### Records to use

Definition can_process_subscribe (extra_ops : nat) (use_subscriber : bool)
    (modify_push : PushPullPack -> PushPullPack) (expected_is_readonly : bool)
    (expected_error : option PushPullError) (expected_cp : CheckPoint) (expected_tx_len : nat)
    : Script LocalConnectivity unit :=
  let '(collection, key, resource_id) := ids "tests_local_datatype_server" "can_process_subscribe" in
  client client1 collection "client1" ;;
  counter1 ← build client1 (uid 11) (subscribe_or_create_datatype key);
  increase_each counter1 (range 5) ;;
  sync_ok counter1 ;;
  assert_state counter1 Subscribed ;;
  if use_subscriber then
    client client2 collection "client2" ;;
    counter2 ← build client2 (uid 12) (subscribe_datatype key);
    sync_ok counter2 ;;
    assert_state counter2 Subscribed ;;
    increase_each counter1 (range extra_ops) ;;
    sync_ok counter1 ;;
    interceptor2 ← interceptor resource_id client2;
    before_push_of interceptor2 (pushing modify_push) ;;
    after_pull_of interceptor2
      (assert_push_pull_pack expected_is_readonly expected_cp expected_error expected_tx_len) ;;
    check_error expected_error counter2
  else
    increase_each counter1 (range extra_ops) ;;
    interceptor1 ← interceptor resource_id client1;
    before_push_of interceptor1 (pushing modify_push) ;;
    after_pull_of interceptor1
      (assert_push_pull_pack expected_is_readonly expected_cp expected_error expected_tx_len) ;;
    check_error expected_error counter1.

Definition can_process_subscribe_cases : list (Script LocalConnectivity unit) :=
  [can_process_subscribe 5 false push_no_change false None (CheckPoint_new 10 10) 0;
   can_process_subscribe 5 false push_set_readonly true (Some PP_ReadonlyViolation) (CheckPoint_new 0 0) 0;
   can_process_subscribe 0 false push_set_readonly true None (CheckPoint_new 5 5) 0;
   can_process_subscribe 3 true push_no_change false None (CheckPoint_new 8 0) 3].

Theorem can_process_subscribe_passes : forallb (passes manual) can_process_subscribe_cases = true.
Proof. vm_compute. reflexivity. Qed.

Definition can_sync_bidirectionally_between_two_clients : Script LocalConnectivity unit :=
  let '(collection, key, _) :=
    ids "tests_local_datatype_server" "can_sync_bidirectionally_between_two_clients" in
  client client1 collection "client1-1" ;;
  client client2 collection "client1-2" ;;
  counter1 ← build client1 (uid 11) (create_datatype key);
  sync_ok counter1 ;;
  counter2 ← build client2 (uid 12) (subscribe_datatype key);
  sync_ok counter2 ;;
  (* A: one-way convergence *)
  increase_each counter1 (range 5) ;;
  let expected_after_a := 10 in
  assert_value counter1 expected_after_a ;;
  sync_ok counter1 ;;
  assert_value counter1 expected_after_a ;;
  sync_ok counter2 ;;
  assert_value counter2 expected_after_a ;;
  (* B: reverse convergence *)
  increase_each counter2 [5; 5] ;;
  let expected_after_b := expected_after_a + 10 in
  sync_ok counter2 ;;
  assert_value counter2 expected_after_b ;;
  sync_ok counter1 ;;
  assert_value counter1 expected_after_b ;;
  (* C: bidirectional convergence after concurrent writes *)
  increase_each counter1 [3] ;;
  increase_each counter2 [7] ;;
  let expected_after_c := expected_after_b + 3 + 7 in
  sync_ok counter1 ;; sync_ok counter2 ;; sync_ok counter1 ;;
  assert_value counter1 expected_after_c ;;
  assert_value counter2 expected_after_c ;;
  (* D: checkpoint consistency and idempotent sync *)
  s1 ← server_version counter1; s2 ← server_version counter2;
  assert_eq "server versions" s1 s2 ;;
  c1 ← client_version counter1; y1 ← synced_client_version counter1;
  assert_eq "client1 versions" c1 y1 ;;
  c2 ← client_version counter2; y2 ← synced_client_version counter2;
  assert_eq "client2 versions" c2 y2 ;;
  value_before ← get_value counter1;
  sync_ok counter1 ;; sync_ok counter2 ;;
  assert_value counter1 value_before ;;
  assert_value counter2 value_before.

Theorem can_sync_bidirectionally_between_two_clients_passes :
  passes manual can_sync_bidirectionally_between_two_clients = true.
Proof. vm_compute. reflexivity. Qed.

Definition can_reject_subscribed_push_from_unsubscribed_client : Script LocalConnectivity unit :=
  let '(collection, key, resource_id) :=
    ids "tests_local_datatype_server" "can_reject_subscribed_push_from_unsubscribed_client" in
  client client1 collection key ;;
  counter1 ← build client1 (uid 11) (create_datatype key);
  sync_ok counter1 ;;
  assert_state counter1 Subscribed ;;
  with_conn (LocalConnectivity_remove_client_subscription resource_id client1) ;;
  fails_with is_ServerRejected (sync counter1) ;;
  assert_state counter1 Disabled.

Theorem can_reject_subscribed_push_from_unsubscribed_client_passes :
  passes manual can_reject_subscribed_push_from_unsubscribed_client = true.
Proof. vm_compute. reflexivity. Qed.

Definition can_unsubscribe_not_subscribed_client_gracefully : Script LocalConnectivity unit :=
  let '(collection, key, resource_id) :=
    ids "tests_local_datatype_server" "can_unsubscribe_not_subscribed_client_gracefully" in
  client client1 collection key ;;
  counter1 ← build client1 (uid 11) (create_datatype key);
  sync_ok counter1 ;;
  assert_state counter1 Subscribed ;;
  with_conn (LocalConnectivity_remove_client_subscription resource_id client1) ;;
  r ← unsubscribe counter1; unwrap r ;;
  assert_state counter1 Unsubscribing ;;
  sync_ok counter1 ;;
  assert_state counter1 Disabled.

Theorem can_unsubscribe_not_subscribed_client_gracefully_passes :
  passes manual can_unsubscribe_not_subscribed_client_gracefully = true.
Proof. vm_compute. reflexivity. Qed.

Definition can_reject_type_mismatch_in_subscribed_push : Script LocalConnectivity unit :=
  let '(collection, key, resource_id) :=
    ids "tests_local_datatype_server" "can_reject_type_mismatch_in_subscribed_push" in
  client client1 collection key ;;
  counter ← build client1 (uid 11) (create_datatype key);
  sync_ok counter ;;
  assert_state counter Subscribed ;;
  i ← interceptor resource_id client1;
  before_push_of i (pushing push_set_variable_type) ;;
  fails_with is_ServerRejected (sync counter) ;;
  assert_state counter Disabled.

Theorem can_reject_type_mismatch_in_subscribed_push_passes :
  passes manual can_reject_type_mismatch_in_subscribed_push = true.
Proof. vm_compute. reflexivity. Qed.

Definition can_reject_push_from_disabled_client : Script LocalConnectivity unit :=
  let '(collection, key, resource_id) :=
    ids "tests_local_datatype_server" "can_reject_push_from_disabled_client" in
  client client1 collection key ;;
  counter ← build client1 (uid 11) (create_datatype key);
  sync_ok counter ;;
  assert_state counter Subscribed ;;
  i ← interceptor resource_id client1;
  before_push_of i (pushing push_set_disabled_state) ;;
  fails_with is_ServerRejected (sync counter) ;;
  assert_state counter Disabled.

Theorem can_reject_push_from_disabled_client_passes :
  passes manual can_reject_push_from_disabled_client = true.
Proof. vm_compute. reflexivity. Qed.

Definition can_fail_subscribe_when_creator_is_unavailable : Script LocalConnectivity unit :=
  let '(collection, key, resource_id) :=
    ids "tests_local_datatype_server" "can_fail_subscribe_when_creator_is_unavailable" in
  client client1 collection "creator" ;;
  counter1 ← build client1 (uid 11) (create_datatype key);
  sync_ok counter1 ;;
  assert_state counter1 Subscribed ;;
  client client2 collection "subscriber" ;;
  counter2 ← build client2 (uid 12) (subscribe_datatype key);
  sync_ok counter2 ;;
  assert_state counter2 Subscribed ;;
  sv ← server_some resource_id;
  with_conn (LocalConnectivity_remove_client_subscription resource_id (creator sv)) ;;
  client client3 collection "new-subscriber" ;;
  counter3 ← build client3 (uid 13) (subscribe_datatype key);
  fails_with is_SyncFailed (sync counter3) ;;
  assert_state counter3 Subscribing.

######

(Task instructions)
What you give back must match the material exactly, beginning with its first line and ending with the line holding "Definition can_process_subscribe_cases : list".

(The answer)
Definition can_process_subscribe (extra_ops : nat) (use_subscriber : bool)
    (modify_push : PushPullPack -> PushPullPack) (expected_is_readonly : bool)
    (expected_error : option PushPullError) (expected_cp : CheckPoint) (expected_tx_len : nat)
    : Script LocalConnectivity unit :=
  let '(collection, key, resource_id) := ids "tests_local_datatype_server" "can_process_subscribe" in
  client client1 collection "client1" ;;
  counter1 ← build client1 (uid 11) (subscribe_or_create_datatype key);
  increase_each counter1 (range 5) ;;
  sync_ok counter1 ;;
  assert_state counter1 Subscribed ;;
  if use_subscriber then
    client client2 collection "client2" ;;
    counter2 ← build client2 (uid 12) (subscribe_datatype key);
    sync_ok counter2 ;;
    assert_state counter2 Subscribed ;;
    increase_each counter1 (range extra_ops) ;;
    sync_ok counter1 ;;
    interceptor2 ← interceptor resource_id client2;
    before_push_of interceptor2 (pushing modify_push) ;;
    after_pull_of interceptor2
      (assert_push_pull_pack expected_is_readonly expected_cp expected_error expected_tx_len) ;;
    check_error expected_error counter2
  else
    increase_each counter1 (range extra_ops) ;;
    interceptor1 ← interceptor resource_id client1;
    before_push_of interceptor1 (pushing modify_push) ;;
    after_pull_of interceptor1
      (assert_push_pull_pack expected_is_readonly expected_cp expected_error expected_tx_len) ;;
    check_error expected_error counter1.

Definition can_process_subscribe_cases : list (Script LocalConnectivity unit) :=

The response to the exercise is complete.